[Circuit Analysis] Hard Time to Decide...

Very interesting fact. Does this apply to amp's when connected to capacitors or inductors? AC too?

 Quote by dijkarte Very interesting fact. Does this apply to amp's when connected to capacitors or inductors? AC too?
According to Kirchoff, current in equals current out....so yes, applies for caps, inductors and AC.

However, you will likely approach these problems differently as you will likely be looking for frequency response. Op amps can be filters. That being said, nodal analysis will still work, the math will just be much tougher because of the JWL and 1/JWC. YOu will also use bode plots to plot the frequency response.

If you take a op amp that does have caps and inductors or whatever, and a DC signal is used....the caps will open and the inductors will short as you know.

When dealing with frequency response, the op amps in school will typically take the -RF/RA approach...or the (1+RF/RA) approach. But you can always fall back on node analysis......what you are ussually looking for in these ideal op amps is the transfer function....or gain. Gain =Vout/Vin.

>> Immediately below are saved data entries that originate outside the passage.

(** ** Arrays *)

Lemma aread_Some {A} (l : list A) i x : aread l i = Some x ↔ 0 ≤ i ∧ l !! Z.to_nat i = Some x.
Proof. unfold aread. destruct (Z.leb_spec 0 i); split; intros; [done|tauto|done|lia]. Qed.

Lemma aread_is_Some {A} (l : list A) i : 0 ≤ i < Z.of_nat (length l) → ∃ x, aread l i = Some x.
Proof.
  intros H. destruct (lookup_lt_is_Some_2 l (Z.to_nat i)) as [x Hx]; [lia|].
  exists x. apply aread_Some. split; [lia|done].
Qed.

Lemma aread_range {A} (l : list A) i x : aread l i = Some x → 0 ≤ i < Z.of_nat (length l).
Proof. intros [? H%lookup_lt_Some]%aread_Some. lia. Qed.

Lemma awrite_eq {A} (l : list A) i x :
  0 ≤ i < Z.of_nat (length l) → awrite l i x = Some (<[Z.to_nat i := x]> l).
Proof.
  intros H. unfold awrite.
  rewrite (proj2 (Z.leb_le 0 i)), (proj2 (Z.ltb_lt i _)) by lia. done.
Qed.

Lemma aread_insert_eq {A} (l : list A) i x :
  0 ≤ i < Z.of_nat (length l) → aread (<[Z.to_nat i := x]> l) i = Some x.
Proof. intros H. apply aread_Some. split; [lia|]. apply list_lookup_insert_eq. lia. Qed.

Lemma aread_insert_ne {A} (l : list A) i j x :
  0 ≤ i → i ≠ j → aread (<[Z.to_nat i := x]> l) j = aread l j.
Proof.
  intros H Hne. unfold aread. destruct (Z.leb_spec 0 j); [|done].
  apply list_lookup_insert_ne. lia.
Qed.

Lemma aread_nat {A} (b : list A) i : 0 ≤ i → aread b i = b !! Z.to_nat i.
Proof. intros H. unfold aread. by rewrite (proj2 (Z.leb_le 0 i)). Qed.

(** The first [i] places of [b] filled from [a]. *)
Lemma filled_insert {A} (a b : list A) i c : a !! i = Some c → (i < length b)%nat →
  <[i := c]> (take i a ++ drop i b) = take (S i) a ++ drop (S i) b.
Proof.
  intros Ha Hb. pose proof (lookup_lt_Some _ _ _ Ha). rewrite insert_app_r_alt by (rewrite length_take; lia). rewrite length_take, Nat.min_l, Nat.sub_diag by lia.
  destruct (lookup_lt_is_Some_2 b i Hb) as [d Hd]. rewrite (drop_S b d i Hd). cbn. by rewrite (take_S_r a i c Ha), <- app_assoc.
Qed.
Lemma filled_end {A} (a b : list A) i x : (i ≤ length a)%nat → (i < length b)%nat → <[i := x]> (take i a ++ drop i b) = take i a ++ x :: drop (S i) b.
Proof.
  intros Ha Hb. rewrite insert_app_r_alt by (rewrite length_take; lia). rewrite length_take, Nat.min_l, Nat.sub_diag by lia.
  destruct (lookup_lt_is_Some_2 b i Hb) as [d Hd]. by rewrite (drop_S b d i Hd).
Qed.

(** ** Masks *)

Lemma land_u32_r e x : is_u32 e → Z.land e (u32 x) = Z.land e x.
Proof.
  intros He. unfold u32. rewrite <- Z.land_ones by lia.
  rewrite (Z.land_comm x), Z.land_assoc, (Z.land_ones e) by lia.
  rewrite Z.mod_small; [done|]. exact He.
Qed.

(** Masking the low [k] bits away rounds down to a multiple of [2 ^ k]. *)
Lemma land_not_ones e k : is_u32 e → 0 ≤ k →
  Z.land e (u32 (Z.lnot (2 ^ k - 1))) = e / 2 ^ k * 2 ^ k.
Proof.
  intros He Hk. rewrite land_u32_r by done.
  replace (2 ^ k - 1) with (Z.ones k) by (rewrite Z.ones_equiv; lia).
  rewrite <- Z.ldiff_land, Z.ldiff_ones_r by done.
  by rewrite Z.shiftr_div_pow2, Z.shiftl_mul_pow2 by done.
Qed.

(** Joining bit fields that do not overlap is addition. *)
Lemma lor_add a b : Z.land a b = 0 → Z.lor a b = a + b.
Proof. intros H. pose proof (Z.add_lor_land a b). lia. Qed.

Lemma land_low_high a b k : 0 ≤ k → 0 ≤ a < 2 ^ k → Z.land a (b * 2 ^ k) = 0.
Proof.
  intros Hk Ha. apply Z.bits_inj'. intros i Hi. rewrite Z.land_spec, Z.bits_0. destruct (Z.lt_ge_cases i k) as [Hlt|Hge].
  - rewrite Z.mul_pow2_bits_low by done. apply andb_false_r.
  - rewrite <- (Z.mod_small a (2 ^ k)) by done. by rewrite Z.mod_pow2_bits_high by lia.
Qed.

Lemma lor_shiftl_add a b k : 0 ≤ k → 0 ≤ a < 2 ^ k → Z.lor a (Z.shiftl b k) = a + b * 2 ^ k.
Proof. intros Hk Ha. rewrite Z.shiftl_mul_pow2 by done. by apply lor_add, land_low_high. Qed.
Lemma free_run_spec page : 0 ≤ page ≤ last →
  wp (free_run page last count) (λ run s', s' = s ∧ 0 ≤ run ≤ count ∧
    (∀ i, 0 ≤ i < run → page + i < last ∧ f (page + i) = false) ∧
    (run < count → last ≤ page + run ∨ f (page + run) = true)) s.
Proof.
  intros Hpage. pages.
  unfold free_run. apply (wp_iterate _ _
    (λ run s', s' = s ∧ 0 ≤ run ≤ count ∧
       ∀ i, 0 ≤ i < run → page + i < last ∧ f (page + i) = false)
    (λ run, Z.to_nat (count - run))); [lia|repeat split; lia|].
  intros run s' (-> & Hr & Hfree). u32_simp.
  destruct (Z.ltb_spec (page + run) last) as [Hlt|Hge].
  - wp_step. apply (wp_bitmap_test s f); [done|pages; lia|].
    destruct (negb (f (page + run)) && (run <? count)) eqn:E; wp_steps; bool_to_prop.
    + repeat split; try lia; intros; destruct (Z.eq_dec i run) as [->|]; try lia; try done;
        apply Hfree; lia.
    + repeat split; try lia; try (by apply Hfree). intros Hlt'.
      destruct E as [E|E]; bool_to_prop; [by right|lia].
  - wp_steps. repeat split; try lia; by apply Hfree.
Qed.

Lemma set_run_spec page (Q : unit → pmm → Prop) : 0 ≤ page → page + count ≤ PMM_MAX_PAGES →
  (∀ bm, bitmap_is 32 PMM_MAX_PAGES bm (λ q, f q || ((page <=? q) && (q <? page + count))) →
     Q tt (set_page_bitmap bm s)) →
  wp (for_ 0 count (λ i, bitmap_set (page +% i))) Q s.
Proof.
  intros Hpage Hend HQ. pages.
  apply (wp_for _ _ _ (λ i s', ∃ bm, s' = set_page_bitmap bm s ∧
    bitmap_is 32 32768 bm (λ q, f q || ((page <=? q) && (q <? page + i))))); [lia| | |].
  - exists (page_bitmap s). split; [by destruct s|].
    eapply bitmap_ext; [exact Hbm|]. intros q _. destruct (f q); [done|]. solve_bits. lia.
  - intros i s' Hi (bm & -> & Hbm'). u32_simp.
    eapply wp_bitmap_set; [exact Hbm'|pages; lia|].
    intros bm' Hbm''. exists bm'. split; [done|].
    eapply bitmap_ext; [exact Hbm''|]. intros q _. cbn beta. unfold upd_bit.
    destruct (f q), (Z.eqb_spec q (page + i)); try done; solve_bits; lia.
  - intros s' (bm & -> & Hbm'). by apply HQ.
Qed.
End alloc.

Btw....if you take a simple op amp that uses the above formula....simply do a nodal analysis on one of these simple ones and you will derive the two formulas above. Do it, it is worth the exercise.

 Quote by dijkarte Coolz. And I found another book which is kind of what I'm looking for (not a cookbook), rigorous and detailed, and no stupid SPICE screenshots distorting the content. It's Linear and Nonlinear Circuits by Leon O. Chua. Unfortunately it's out of print, and the price for used ones is pretty high. I wonder if there're similar titles that are new... Thanks.
I am vaguely familiar with the book (was an optional book for a class I took many years ago - I bought it but sold it back). Yes, it is rigorous, but you should probably already know basic circuits before you attempt it. Plus, $100+ for an out of print used book on circuits seems steep for most people. If I recall correctly it skips a lot of elementary stuff, but includes discussions of phase plane analysis of nonlinear circuits and all sorts of stuff I have never learned (I am not a circuits person ...). An even older (not newer) book that might fit the bill a little better is "Basic Circuit Theory" by Desoer and Kuh. Used copies at amazon go for something like$15-\$20. I think it is quite good, is more rigorous than the standard intro book, but starts a little more at the beginning of the subject. My copy is at work, but if I recall correctly it was written for Junior level classes at Berkeley, so would probably be good to at least have a good elementary level book to look at first.